- The Washington Times - Monday, January 22, 2018

The government shutdown crisis subsided Monday but left a massive trust gap in its wake, with President Trump increasingly suspicious he’ll be double-crossed in negotiations with Senate Democrats.

The feeling was mutual.

Marc Short, the president’s director of legislative affairs, acknowledged that Mr. Trump’s trust appeared to be “deteriorating” after getting burned repeatedly by Senate Minority Leader Charles E. Schumer and Senate Minority Whip Richard J. Durbin.

Asked by The Washington Times whether the president can trust Democrats at this point, White House press secretary Sarah Huckabee Sanders replied, “I wouldn’t say it’s the highest level of trust.”

The president remained hopeful that in the upcoming debate over immigration and border security Democrat leaders would “come to the table ready to actually make a deal and less focused on playing political games,” she said.

Still, the cloud of distrust hovered over White House negotiations with congressional Democrats on the broader agenda items such as the budget and infrastructure spending.

In the past two weeks, both Mr. Durbin and Mr. Schumer emerged from separate private meetings with Mr. Trump and disclosed details aimed at embarrassing or discrediting the president. It upended talks to avoid a government shutdown and cut an amnesty deal for illegal immigrant “Dreamers.”

Mr. Durbin, Illinois Democrat, claimed the president called Haiti, El Salvador and several African countries “sh — thole counties,” spurring a new round of charges that Mr. Trump is a racist.

“I’ve lost all trust in Durbin,” Mr. Trump said in an interview Wednesday with Reuters.

Three days later, Mr. Schumer came out of failed talks to avoid a shutdown describing the president as erratic and misinformed, and saying that it was “like negotiating with Jell-O.”

The White House rejected the accounts of Mr. Schumer and Mr. Durbin.

Mr. Schumer insisted that it is the president who cannot be trusted.

The crux of the New York Democrats’ claim that Mr. Trump caused the three-day shutdown was that the president was an unreliable and dishonest negotiator.

“The reason the Republican majority had such difficulty finding consensus is that they could never get a firm grip on what the president of their party wanted to do,” he said on the Senate floor when announcing a deal to end the Democrat’s filibuster and reopen the government.

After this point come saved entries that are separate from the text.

Lemma failed_request_keeps_cached_tasks_witness :
  let env := fixed_env "https://api.example.com" no_session api_down_for_reload
                       not_confirmed true in
  let s := with_newTaskDescription "buy milk"
             (with_tasks (JArr [a_task; done_task]) initial_state) in
  let r := perform env Create (s, []) in
  existsb failed_fetch (events_since [] r) = true /\
  tasks (state_of r) = JArr [a_task; done_task] /\
  error (state_of r) = "Failed to fetch" /\
  newTaskDescription (state_of r) = "".
Proof.
  pose proof (failed_request_keeps_cached_tasks
                (fixed_env "https://api.example.com" no_session api_down_for_reload
                           not_confirmed true)
                Create
                (with_newTaskDescription "buy milk"
                   (with_tasks (JArr [a_task; done_task]) initial_state)) [])
    as (_ & _ & _ & H & _).
  destruct (H eq_refl) as (H1 & _ & _ & H3).
  cbv zeta. split; [reflexivity|]. split; [exact H1|].
  split; [reflexivity | exact H3].
Defined.

(** ** The task handlers as a whole *)

Ltac case_more :=
  match goal with
  | |- context [getCurrentUser ?e ?t] =>
      destruct (getCurrentUser e t) as [?usr|?err] eqn:?
  | |- context [signIn ?e ?t ?u ?p] =>
      destruct (signIn e t u p) as [?out|?err] eqn:?
  end; cbn [fst snd negb].

Ltac run_all := unfold_handlers; repeat first [case_oracle | case_more].

(** X1. No exception leaves a task handler: each of the four completes
    normally whatever the provider and the API answer. It writes none of
    the session and form cells, and it ends with the loading flag cleared
    unless it returned at its guard with the state untouched. *)
Theorem task_handlers_never_throw
        (env : Env) (op : Operation) (s : AppState) (tr : Trace) :
  let r := perform env op (s, tr) in
  result_of r = Normal tt /\
  same_session_and_form s (state_of r) /\
  (state_of r = s \/ loading (state_of r) = false).
Proof.
  cbv zeta. unfold same_session_and_form.
  destruct op; run_handler; new_events; cbn; auto 12.
Qed.

(** X2. An operation makes at most two requests: the one it is for, and,
    exactly when that one is answered with a 2xx status, one reload of the
    list with GET. A load makes one request. No request at all means the
    handler returned at its guard (blank description, declined prompt) and
    the state is untouched. *)
Theorem one_request_then_one_reload
        (env : Env) (op : Operation) (s : AppState) (tr : Trace) :
  let r := perform env op (s, tr) in
  match fetches (events_since tr r) with
  | [] => state_of r = s /\ (op = Create \/ exists taskId, op = Remove taskId)
  | [(req, res)] => method req = verb op /\ (op = Load \/ accepted res = false)
  | [(req, res); (reload, _)] =>
      op <> Load /\ method req = verb op /\ accepted res = true /\
      method reload = "GET"
  | _ => False
  end.
Proof.
  cbv zeta.
  destruct op; run_handler; new_events; cbn [fetches method verb accepted];
    repeat match goal with H : ok _ = _ |- _ => rewrite H end;
    repeat split; eauto; discriminate.
Qed.

(** X3. Every request is sent after a token refresh of its own and carries
    what that refresh gave, the id token or [null] when the refresh failed,
    as its [Authorization] header: no token is reused for a second request
    and no request goes out without a refresh before it. *)
Theorem every_request_carries_a_fresh_token
        (env : Env) (op : Operation) (s : AppState) (tr : Trace) :
  tokens_attached None (events_since tr (perform env op (s, tr))).
Proof.
  destruct op; run_handler; new_events;
    cbn [tokens_attached token_of headers assoc String.eqb Ascii.eqb Bool.eqb];
    repeat split; auto; discriminate.
Qed.

(** X4. Whenever a GET of an operation is answered with a 2xx status and a
    body whose [Items] can be read, the cache ends as [Items || []] and
    the error message is empty: an [Items] that is truthy becomes the
    cached list as it is. *)
Theorem reload_replaces_cache
        (env : Env) (op : Operation) (s : AppState) (tr : Trace)
        (req : Request) (resp : Response) (data items : JSValue) :
  let r := perform env op (s, tr) in
  In (ev_fetch req (Normal resp)) (events_since tr r) ->
  method req = "GET" ->
  ok resp = true ->
  json resp = Normal data ->
  get_prop data "Items" = Normal items ->
  tasks (state_of r) = js_or items (JArr []) /\
  (truthy items = true -> tasks (state_of r) = items) /\
  error (state_of r) = "" /\
  loading (state_of r) = false.
Proof.
  intros r Hin Hget Hok Hjson Hitems. subst r.
  assert (Hor : truthy items = true -> js_or items (JArr []) = items)
    by (intros Ht; unfold js_or; now rewrite Ht).
  revert Hin.
  destruct op; run_handler; new_events; intros Hin; leaf.
  all: try (cbn in Hget; discriminate Hget).
  all: assert (items0 = items) by congruence; subst; cbn; auto.
Qed.

Lemma reload_replaces_cache_witness :
  let env := fixed_env "https://api.example.com" a_session api_up not_confirmed true in
  let r := perform env (Remove (JStr "7")) (initial_state, []) in
  In (ev_fetch (mkRequest "GET" "https://api.example.com/tasks"
                          [("Authorization", JStr "eyJraWQ")] None)
               (Normal (mkResponse 200 (Normal (JObj [("Items", JArr [a_task])])))))
     (events_since [] r) /\
  tasks (state_of r) = JArr [a_task].
Proof.
  pose proof (reload_replaces_cache
                (fixed_env "https://api.example.com" a_session api_up not_confirmed true)
                (Remove (JStr "7")) initial_state []
                (mkRequest "GET" "https://api.example.com/tasks"
                           [("Authorization", JStr "eyJraWQ")] None)
                (mkResponse 200 (Normal (JObj [("Items", JArr [a_task])])))
                (JObj [("Items", JArr [a_task])]) (JArr [a_task])
                (or_intror (or_intror (or_intror (or_intror (or_introl eq_refl)))))
                eq_refl eq_refl eq_refl eq_refl) as (_ & H & _).
  cbv zeta. split; [do 4 right; left; reflexivity | exact (H eq_refl)].
Defined.

(** ** Creating a task *)

Lemma trim_start_cases (s : string) :
  (trim_start s = "" /\ blank s = true) \/
  (exists c t, trim_start s = String c t /\ is_white c = false).
Proof.
  induction s as [|c s IH]; [left; split; reflexivity|].
  cbn. destruct (is_white c) eqn:Hc.
  - destruct IH as [[H1 H2]|H]; [left; now split | right; exact H].
  - right. exists c, s. now split.
Qed.

Lemma trim_end_not_white (c : ascii) (t : string) :
  is_white c = false -> trim_end (String c t) <> "".
Proof.
  intros Hc. cbn. destruct (trim_end t); [rewrite Hc|]; discriminate.
Qed.

(** Only a blank string trims to nothing. *)
Lemma trim_empty_blank (s : string) : trim s = "" -> blank s = true.
Proof.
  unfold trim. destruct (trim_start_cases s) as [[_ H]|(c & t & Hs & Hc)]; [auto|].
  rewrite Hs. intros H. now apply trim_end_not_white in H.
Qed.

(** X5. A description of ASCII characters that is not blank is posted as
    it was typed, white space at its ends included: only the guard trims.
    The input is cleared exactly when the POST is answered with a 2xx
    status, whatever the reload does after it. (Beyond ASCII, [trim] of
    JavaScript removes more white space than the one above, so the
    statement stops at ASCII.) *)
Theorem createTask_posts_description_as_typed
        (env : Env) (s : AppState) (tr : Trace) :
  ascii_only (newTaskDescription s) = true ->
  blank (newTaskDescription s) = false ->
  let r := createTask env (s, tr) in
  exists token res,
    hd_error (fetches (events_since tr r))
    = Some (mkRequest "POST" (to_string (API_ENDPOINT env) ++ "/tasks")
                      [("Authorization", token);
                       ("Content-Type", JStr "application/json")]
                      (Some (JObj [("Description", JStr (newTaskDescription s))])),
            res) /\
    newTaskDescription (state_of r)
    = if accepted res then "" else newTaskDescription s.
Proof.
  intros _ Hb r. subst r.
  assert (Ht : truthy (JStr (trim (newTaskDescription s))) = true).
  { cbn. destruct (trim (newTaskDescription s) =? "") eqn:E; [|reflexivity].
    apply String.eqb_eq, trim_empty_blank in E. congruence. }
  unfold_handlers. rewrite Ht. cbn [negb fst snd].
  repeat case_oracle; new_events; cbn [fetches hd_error];
    eexists _, _; (split; [reflexivity|]); cbn [accepted];
    repeat match goal with H : ok _ = _ |- _ => rewrite H end; reflexivity.
Qed.

Lemma createTask_posts_description_as_typed_witness :
  let env := fixed_env "https://api.example.com" a_session api_up not_confirmed true in
  let s := with_newTaskDescription "  buy milk " initial_state in
  ascii_only "  buy milk " = true /\
  blank "  buy milk " = false /\
  exists token res,
    hd_error (fetches (events_since [] (createTask env (s, []))))
    = Some (mkRequest "POST" "https://api.example.com/tasks"
                      [("Authorization", token);
                       ("Content-Type", JStr "application/json")]
                      (Some (JObj [("Description", JStr "  buy milk ")])),
            res).
Proof.
  cbv zeta. split; [reflexivity|]. split; [reflexivity|].
  destruct (createTask_posts_description_as_typed
              (fixed_env "https://api.example.com" a_session api_up not_confirmed true)
              (with_newTaskDescription "  buy milk " initial_state) [] eq_refl eq_refl)
    as (token & res & H & _).
  exists token, res. exact H.
Defined.

(** ** The filtered view and the counters *)

Lemma is_taskb_spec (t : JSValue) : is_taskb t = true <-> is_task t.
Proof.
  unfold is_taskb, is_task. split.
  - destruct (get_prop t "Status") as [[]|]; try discriminate. eauto.
  - intros [st H]. now rewrite H.
Qed.

Lemma forallb_is_taskb (ts : list JSValue) :
  forallb is_taskb ts = true <-> Forall is_task ts.
Proof.
  rewrite forallb_forall, Forall_forall.
  split; intros H t Ht; apply is_taskb_spec; auto.
Qed.

Lemma status_matches_not_task (x : string) (t : JSValue) :
  is_taskb t = false -> exists e, status_matches x t = Throw e.
Proof.
  unfold is_taskb, status_matches.
  destruct (get_prop t "Status") as [[]|]; try discriminate; eauto.
Qed.

Lemma array_filter_throws (x : string) (ts : list JSValue) :
  forallb is_taskb ts = false ->
  exists e, array_filter (status_matches x) ts = Throw e.
Proof.
  induction ts as [|t ts IH]; [discriminate|].
  cbn [forallb array_filter]. destruct (is_taskb t) eqn:Ht; cbn [andb]; intros H.
  - destruct (status_matches x t); [|eauto].
    destruct (IH H) as [e He]. rewrite He. eauto.
  - destruct (status_matches_not_task x t Ht) as [e He]. rewrite He. eauto.
Qed.

Lemma getFilteredTasks_throws_iff_malformed_aux (s : AppState) (ts : list JSValue) :
  tasks s = JArr ts ->
  filter s <> "all" ->
  ((exists e, getFilteredTasks s = Throw e) <-> forallb is_taskb ts = false).
Proof.
  intros Hts Hf. unfold getFilteredTasks.
  apply String.eqb_neq in Hf. rewrite Hf, Hts. split.
  - intros [e He]. destruct (forallb is_taskb ts) eqn:Hall; [|reflexivity].
    apply forallb_is_taskb in Hall.
    rewrite (array_filter_tasks _ _ Hall) in He. discriminate.
  - intros Hall. destruct (array_filter_throws (filter s) ts Hall) as [e He].
    rewrite He. eauto.
Qed.

(** X6. With a criterion other than [all], [getFilteredTasks] throws
    exactly when some element of the cached array has no string [Status];
    with [all] it never throws. One malformed task anywhere in the list
    breaks every filtered view, while the unfiltered view still shows. *)
Theorem getFilteredTasks_throws_iff_malformed (s : AppState) (ts : list JSValue) :
  tasks s = JArr ts ->
  (filter s = "all" -> getFilteredTasks s = Normal (tasks s)) /\
  (filter s <> "all" ->
   ((exists e, getFilteredTasks s = Throw e) <-> forallb is_taskb ts = false)).
Proof.
  intros Hts. split; intros Hf.
  - unfold getFilteredTasks. now rewrite Hf.
  - now apply getFilteredTasks_throws_iff_malformed_aux.
Qed.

Mr. Schumer accused the president of turning down a “generous offer” to provide all the funding he wants for a border wall in exchange for amnesty for Dreamers, illegal immigrants who came to the U.S. as children.

Then he accused Mr. Trump of being MIA during weekend talks to end the shutdown after Senate Democrats filibustered a spending bill to keep the government open.

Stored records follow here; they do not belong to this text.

Lemma setField_object (v : JsVal) (k : string) (x : JsVal) :
  Js.isObject v = true -> Js.setField v k x = Ok (assign v k x).
Proof. destruct v; simpl; intros H; try discriminate; reflexivity. Qed.

Lemma setField_primitive (v : JsVal) (k : string) (x : JsVal) :
  Js.isObject v = false -> Js.setField v k x = Throw.
Proof. destruct v; simpl; intros H; try discriminate; reflexivity. Qed.

Lemma assign_object (v : JsVal) (k : string) (x : JsVal) :
  Js.isObject v = true -> Js.isObject (assign v k x) = true.
Proof. destruct v; simpl; auto. Qed.

Lemma assign_same (v : JsVal) (k : string) (x : JsVal) :
  Js.isObject v = true -> Js.optField (assign v k x) k = x.
Proof.
  destruct v; simpl; intros H; try discriminate; apply lookup_update_same.
Qed.

Lemma assign_other (v : JsVal) (k k' : string) (x : JsVal) :
  k <> k' -> Js.optField (assign v k x) k' = Js.optField v k'.
Proof.
  intros Hne. destruct v; simpl; auto using lookup_update_other.
Qed.

Lemma object_not_nullish (v : JsVal) :
  Js.isObject v = true -> Js.isNullish v = false.
Proof. destruct v; simpl; auto; discriminate. Qed.

Lemma getField_object (v : JsVal) (k : string) :
  Js.isNullish v = false -> Js.getField v k = Ok (Js.optField v k).
Proof. unfold Js.getField. now intros ->. Qed.

Create HintDb js.
#[local] Hint Resolve assign_object object_not_nullish : js.

(** ** Keys of the filepath map *)

Lemma sameValueZero_eq (a b : JsVal) :
  Js.sameValueZero a b = true -> a = b.
Proof.
  destruct a, b; simpl; intros H; try discriminate; auto.
  - apply Bool.eqb_prop in H. now subst.
  - apply Z.eqb_eq in H. now subst.
  - apply String.eqb_eq in H. now subst.
Qed.

Lemma mapGet_mapSet (k0 k : JsVal) (n : nat) (m : FilepathMap) :
  mapGet k (mapSet k0 n m)
  = if Js.sameValueZero k0 k then Some n else mapGet k m.
Proof.
  induction m as [|[k' n'] m IH]; simpl.
  - reflexivity.
  - destruct (Js.sameValueZero k' k0) eqn:E0; simpl.
    + apply sameValueZero_eq in E0. subst k'.
      destruct (Js.sameValueZero k0 k); reflexivity.
    + rewrite IH.
      destruct (Js.sameValueZero k' k) eqn:E1;
        destruct (Js.sameValueZero k0 k) eqn:E2; auto.
      pose proof (sameValueZero_eq _ _ E1) as H1.
      pose proof (sameValueZero_eq _ _ E2) as H2.
      subst k' k0. congruence.
Qed.

(** ** Enumeration of the parts of a document *)

Definition filepathOf (c : JsVal) : JsVal := Js.optField c "filepath".

(** How many of the [earlier] citations fall under the map key [k]. *)
Definition sameFileBefore (k : JsVal) (earlier : list JsVal) : nat :=
  List.length (filter (fun c => Js.sameValueZero (filepathOf c) k) earlier).

(** The citation [c] once the loop has numbered it after [earlier]. *)
Definition numbered (earlier : list JsVal) (c : JsVal) : JsVal :=
  assign c "part_index"
    (JNum (Z.of_nat (S (sameFileBefore (filepathOf c) earlier)))).

(** The map holds, for every key, the number of citations seen under it. *)
Definition mapCounts (m : FilepathMap) (earlier : list JsVal) : Prop :=
  forall k, mapGet k m = match sameFileBefore k earlier with
                         | O => None
                         | S n => Some (S n)
                         end.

“Since our meeting in the Oval Office on Friday, the President and I have not spoken, and the White House refused to engage in negotiations over the weekend,” Mr. Schumer said on the Senate floor. “The great deal-making President sat on the sidelines.”

The White House described the president as managing the shutdown and conferring with Republican leaders over the weekend, though negotiations with Mr. Schumer ceased.

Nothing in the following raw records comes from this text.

(** The outcome of [DecodeRune] at a byte that is not ASCII: an error of
    width one, or a rune of two to four bytes whose encoding is exactly the
    bytes read. *)
Lemma DecodeRune_inv c0 s1 rr size :
  (byte c0 <? utf8.RuneSelf) = false ->
  utf8.DecodeRune (String c0 s1) = (rr, size) ->
  (rr = utf8.RuneError /\ size = 1%nat)
  \/ (size = 2%nat /\ exists c1 s2, s1 = String c1 s2
        /\ utf8.EncodeRune rr = String c0 (String c1 EmptyString))
  \/ (size = 3%nat /\ exists c1 c2 s3, s1 = String c1 (String c2 s3)
        /\ utf8.EncodeRune rr = String c0 (String c1 (String c2 EmptyString)))
  \/ (size = 4%nat /\ exists c1 c2 c3 s4, s1 = String c1 (String c2 (String c3 s4))
        /\ utf8.EncodeRune rr
           = String c0 (String c1 (String c2 (String c3 EmptyString)))).
Proof.
  intros E0. unfold utf8.DecodeRune. rewrite E0.
  destruct (utf8.first (byte c0)) as [[sz [lo hi]]|] eqn:Ef;
    [|intros [= <- <-]; now left].
  destruct (String.length (String c0 s1) <? sz)%nat; [intros [= <- <-]; now left|].
  destruct s1 as [|c1 s2]; [intros [= <- <-]; now left|].
  destruct (inRange lo hi (byte c1)) eqn:E1; cbn [negb];
    [|intros [= <- <-]; now left].
  apply inRange_spec in E1.
  pose proof (byte_range c0) as R0. pose proof (byte_range c1) as R1.
  apply first_cases in Ef.
  destruct Ef as [(-> & Hp & -> & ->) | [(-> & Hp & Hlo & Hhi & Hl & Hh)
                                        | (-> & Hp & Hlo & Hhi & Hl & Hh)]].
  - cbn [Nat.leb]. intros [= <- <-]. right; left. split; [reflexivity|].
    exists c1, s2. split; [reflexivity|].
    destruct (rune2 (byte c0) (byte c1) Hp E1) as (Hr & H0 & H1).
    unfold utf8.EncodeRune.
    replace ((0 <=? _) && (_ <=? 0x7F)) with false
      by (symmetry; apply andb_false_iff; right; apply Z.leb_gt; lia).
    replace ((0 <=? _) && (_ <=? 0x7FF)) with true
      by (symmetry; apply andb_true_iff; split; apply Z.leb_le; lia).
    now rewrite H0, H1, !chr_byte.
  - cbn [Nat.leb].
    destruct s2 as [|c2 s3]; [intros [= <- <-]; now left|].
    destruct (inRange utf8.locb utf8.hicb (byte c2)) eqn:E2; cbn [negb];
      [|intros [= <- <-]; now left].
    apply inRange_spec in E2. unfold utf8.locb, utf8.hicb in E2.
    intros [= <- <-]. right; right; left. split; [reflexivity|].
    exists c1, c2, s3. split; [reflexivity|].
    destruct (rune3 (byte c0) (byte c1) (byte c2)) as (Hr & Hs & H0 & H1 & H2);
      try lia.
    unfold utf8.EncodeRune.
    replace ((0 <=? _) && (_ <=? 0x7F)) with false
      by (symmetry; apply andb_false_iff; right; apply Z.leb_gt; lia).
    replace ((0 <=? _) && (_ <=? 0x7FF)) with false
      by (symmetry; apply andb_false_iff; right; apply Z.leb_gt; lia).
    replace (_ || _ || inRange _ _ _) with false.
    2: { symmetry. rewrite !orb_false_iff. repeat split.
         - apply Z.ltb_ge; lia.
         - apply Z.ltb_ge; unfold utf8.MaxRune; lia.
         - apply not_true_is_false. rewrite inRange_spec.
           unfold utf8.surrogateMin, utf8.surrogateMax. lia. }
    replace (_ <=? 0xFFFF) with true by (symmetry; apply Z.leb_le; lia).
    unfold utf8.enc3. now rewrite H0, H1, H2, !chr_byte.
  - cbn [Nat.leb].
    destruct s2 as [|c2 s3]; [intros [= <- <-]; now left|].
    destruct (inRange utf8.locb utf8.hicb (byte c2)) eqn:E2; cbn [negb];
      [|intros [= <- <-]; now left].
    apply inRange_spec in E2. unfold utf8.locb, utf8.hicb in E2.
    destruct s3 as [|c3 s4]; [intros [= <- <-]; now left|].
    destruct (inRange utf8.locb utf8.hicb (byte c3)) eqn:E3; cbn [negb];
      [|intros [= <- <-]; now left].
    apply inRange_spec in E3. unfold utf8.locb, utf8.hicb in E3.
    intros [= <- <-]. right; right; right. split; [reflexivity|].
    exists c1, c2, c3, s4. split; [reflexivity|].
    destruct (rune4 (byte c0) (byte c1) (byte c2) (byte c3))
      as (Hr & H0 & H1 & H2 & H3); try lia.
    unfold utf8.EncodeRune.
    replace ((0 <=? _) && (_ <=? 0x7F)) with false
      by (symmetry; apply andb_false_iff; right; apply Z.leb_gt; lia).
    replace ((0 <=? _) && (_ <=? 0x7FF)) with false
      by (symmetry; apply andb_false_iff; right; apply Z.leb_gt; lia).
    replace (_ || _ || inRange _ _ _) with false.
    2: { symmetry. rewrite !orb_false_iff. repeat split.
         - apply Z.ltb_ge; lia.
         - apply Z.ltb_ge; unfold utf8.MaxRune; lia.
         - apply not_true_is_false. rewrite inRange_spec.
           unfold utf8.surrogateMin, utf8.surrogateMax. lia. }
    replace (_ <=? 0xFFFF) with false by (symmetry; apply Z.leb_gt; lia).
    now rewrite H0, H1, H2, H3, !chr_byte.
Qed.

Mr. Short, the president’ legislative director, said the mistrust ran so deep that it was difficult to say unequivocally what Mr. Schumer had offered in the way of funding for a border wall, which the administration says will cost about $18 billion.

“One of our challenges continues to be the definitions of authorizing and appropriating. I think that’s part of the confusion that continues to exist,” he said. “What we don’t want to do is find ourselves in the same position that we’ve been in before where there is a large group of people voting for the 2006 Secure Fence Act that authorities some future thing that never ever happens.”

Schumer spokesman Matt House said the offer was for “significant appropriations,” but would not reveal the amount of money involved.

A significant appropriation could refer to the roughly $1.6 billion appropriation for a single year of construction that Mr. Trump rejected in an earlier proposal.